Agent relevance: a database-backed VCS enables rich queries over code history that git cannot support without external tooling. "Show me all low-confidence changes by agent-7 to authentication code in the last week" is a SQL query, not a complex pipeline of git log | grep | awk.

7.2 Event Sourcing Model for Code

Event sourcing (Fowler, 2005) stores all changes as an append-only log of events.

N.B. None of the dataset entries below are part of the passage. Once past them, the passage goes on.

(** * LogShort: gate pipeline, indicators, scheduler tick and bridge snapshot

    A shallow embedding of the decision core of the LogShort scanner:

    - [core/gates.py]        the four gates, the V-recovery check, the trade
                             levels and [check_all_gates];
    - [core/math_utils.py]   [clamp], [range_position], [dist_to_high_pct];
    - [workers/scanner_worker.py]  the price refresh of [PriceUpdateWorker.run];
    - [core/engine_v2.py]    the metrics, the score and the scan timers;
    - [main.py]              [MainWindow._tick_all_levels] and the start
                             functions it calls;
    - [core/bridge.py]       [BridgeWriter.write] and [BridgeReader.read].

    Modelling conventions.  Python [float] values are exact rationals ([Q]):
    rounding, infinities and NaN are outside the model.  The one exception
    is [calculate_z_score], where rounding decides the path taken and a
    square can leave the range of a float: its arithmetic is a parameter
    ([EngineV2.FloatOps]).  Python [int] values are [Z].  A Python
    exception is a value of [Py.result]; list slicing and indexing follow
    Python for negative and out-of-range positions.  Text produced by
    f-strings is kept as a constructor that carries the numbers the
    f-string formats. *)

From Stdlib Require Import ZArith QArith Qabs Bool List Ascii String Lia Lqa.
From Stdlib Require Import Sorted Permutation.
From stdpp Require Import base gmap strings.
Import ListNotations.

(* ================================================================== *)
(** * Python primitives *)
(* ================================================================== *)

Module Py.

Inductive exn : Type :=
  ValueError | IndexError | ZeroDivisionError | OverflowError.

Inductive result (A : Type) : Type :=
| Ok (a : A)
| Raise (e : exn).
Arguments Ok {A} a.
Arguments Raise {A} e.

#[global] Instance result_ret : MRet result := fun A a => Ok a.
#[global] Instance result_bind : MBind result := fun A B k m =>
  match m with
  | Ok a => k a
  | Raise e => Raise e
  end.

#[global] Instance result_fmap : FMap result := fun A B f m =>
  match m with
  | Ok a => Ok (f a)
  | Raise e => Raise e
  end.

(** ** Comparisons of floats *)

Definition ltb (x y : Q) : bool :=
  match (x ?= y)%Q with Lt => true | _ => false end.
Definition leb (x y : Q) : bool :=
  match (x ?= y)%Q with Gt => false | _ => true end.
Definition gtb (x y : Q) : bool := ltb y x.
Definition geb (x y : Q) : bool := leb y x.
Definition eqb (x y : Q) : bool := Qeq_bool x y.

(** Truth value of a number: [bool(x)] is [x != 0]. *)
Definition truthy (x : Q) : bool := negb (eqb x 0).

(** [a or b] on numbers. *)
Definition or_else (a b : Q) : Q := if truthy a then a else b.

(** [int(x)] of a float truncates towards zero. *)
Definition int (x : Q) : Z := Z.quot (Qnum x) (Z.pos (Qden x)).

(** [a / b] on floats raises [ZeroDivisionError] when [b == 0].  Where the
    source has just tested the divisor to be positive, or the divisor is a
    non-zero literal, the embedding writes [Q]'s division directly. *)
Definition div (a b : Q) : result Q :=
  if eqb b 0 then Raise ZeroDivisionError else Ok (a / b)%Q.

(** [try: body  except (caught): handler] *)
Definition try_except {A} (body : result A) (caught : exn -> bool)
    (handler : result A) : result A :=
  match body with
  | Ok a => Ok a
  | Raise e => if caught e then handler else Raise e
  end.

(** ** [max] and [min] *)

(** [max(a, b)] keeps [a] unless [b > a]; [min(a, b)] keeps [a] unless
    [b < a]. *)
Definition max2 (a b : Q) : Q := if gtb b a then b else a.
Definition min2 (a b : Q) : Q := if ltb b a then b else a.

(** [max(iterable)] and [min(iterable)] raise [ValueError] when empty. *)
Definition max_list (l : list Q) : result Q :=
  match l with
  | [] => Raise ValueError
  | x :: xs => Ok (fold_left max2 xs x)
  end.
Definition min_list (l : list Q) : result Q :=
  match l with
  | [] => Raise ValueError
  | x :: xs => Ok (fold_left min2 xs x)
  end.

Definition sum (l : list Q) : Q := fold_left Qplus l 0%Q.

(** ** Lists: [len], slices and indexing *)

Definition len {A} (l : list A) : Z := Z.of_nat (length l).

(** A slice bound [i] on a list of length [n]: negative bounds count from
    the end, and every bound is clipped to [0..n]. *)
Definition slice_bound (n i : Z) : Z :=
  if (i <? 0)%Z then Z.max (i + n) 0 else Z.min i n.

(** [l[lo:hi]]; [None] is an omitted bound. *)
Definition slice {A} (l : list A) (lo hi : option Z) : list A :=
  let n := len l in
  let a := match lo with None => 0%Z | Some i => slice_bound n i end in
  let b := match hi with None => n | Some j => slice_bound n j end in
  firstn (Z.to_nat (b - a)) (skipn (Z.to_nat a) l).

(** [l[i]]; raises [IndexError] out of range. *)
Definition index {A} (l : list A) (i : Z) : result A :=
  let n := len l in
  let j := if (i <? 0)%Z then (i + n)%Z else i in
  if ((j <? 0) || (n <=? j))%Z then Raise IndexError
  else match nth_error l (Z.to_nat j) with
       | Some x => Ok x
       | None => Raise IndexError
       end.

(** ** [sorted]

    Python's sort is stable and compares with [<] only; a stable sort of a
    list is unique, so insertion from the right gives the same list. *)
Section Sort.
Context {A : Type} (lt : A -> A -> bool).

Fixpoint insert (x : A) (l : list A) : list A :=
  match l with
  | [] => [x]
  | y :: t => if lt y x then y :: insert x t else x :: y :: t
  end.

Definition sort (l : list A) : list A := fold_right insert [] l.

(** [x] may stand before [y]: [y < x] is false. *)
Definition not_after (x y : A) : Prop := lt y x = false.

(** Neither is less than the other. *)
Definition tied (x y : A) : bool := negb (lt x y) && negb (lt y x).

(** What the sort needs of [<]. *)
Definition asymmetric : Prop :=
  forall x y, lt x y = true -> lt y x = false.
Definition negatively_transitive : Prop :=
  forall x y z, lt x y = false -> lt y z = false -> lt x z = false.
End Sort.

Definition sorted (l : list Q) : list Q := sort ltb l.

(** [all(l[i] >= l[i+1] for i in range(len(l)-1))] *)
Fixpoint non_increasing (l : list Q) : bool :=
  match l with
  | x :: (y :: _) as t => geb x y && non_increasing t
  | _ => true
  end.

The current state is a materialized view derived by replaying events.

Applied to code:

Event Log (append-only):
─────────────────────────
Event 1: CreateFile("src/main.rs", agent="init-agent")
Event 2: InsertFunction("src/main.rs", "fn main()", agent="scaffold-agent")
Event 3: AddParameter("src/main.rs", "main", "args: Vec<String>", agent="cli-agent")
Event 4: InsertStatement("src/main.rs", "main", "let config = parse(args);", agent="cli-agent")
Event 5: CreateFile("src/config.rs", agent="cli-agent")
Event 6: RenameFunction("src/main.rs", "main" → "run", agent="refactor-agent")
...

Materialized View (current code):
──────────────────────────────────
// src/main.rs
fn run(args: Vec<String>) {
    let config = parse(args);
    ...
}

Properties:

  • Complete audit trail: every agent action is recorded as a typed event
  • Replay: reconstruct any historical state by replaying events up to a timestamp
  • Branching: fork the event stream; merge by interleaving compatible events
  • Undo: reverse a specific agent's events without affecting others (unlike git revert which creates anti-commits)
  • Streaming: agents subscribe to event streams for real-time awareness of other agents' changes

This model naturally produces the provenance data that git lacks — each event carries agent ID, intent, and context.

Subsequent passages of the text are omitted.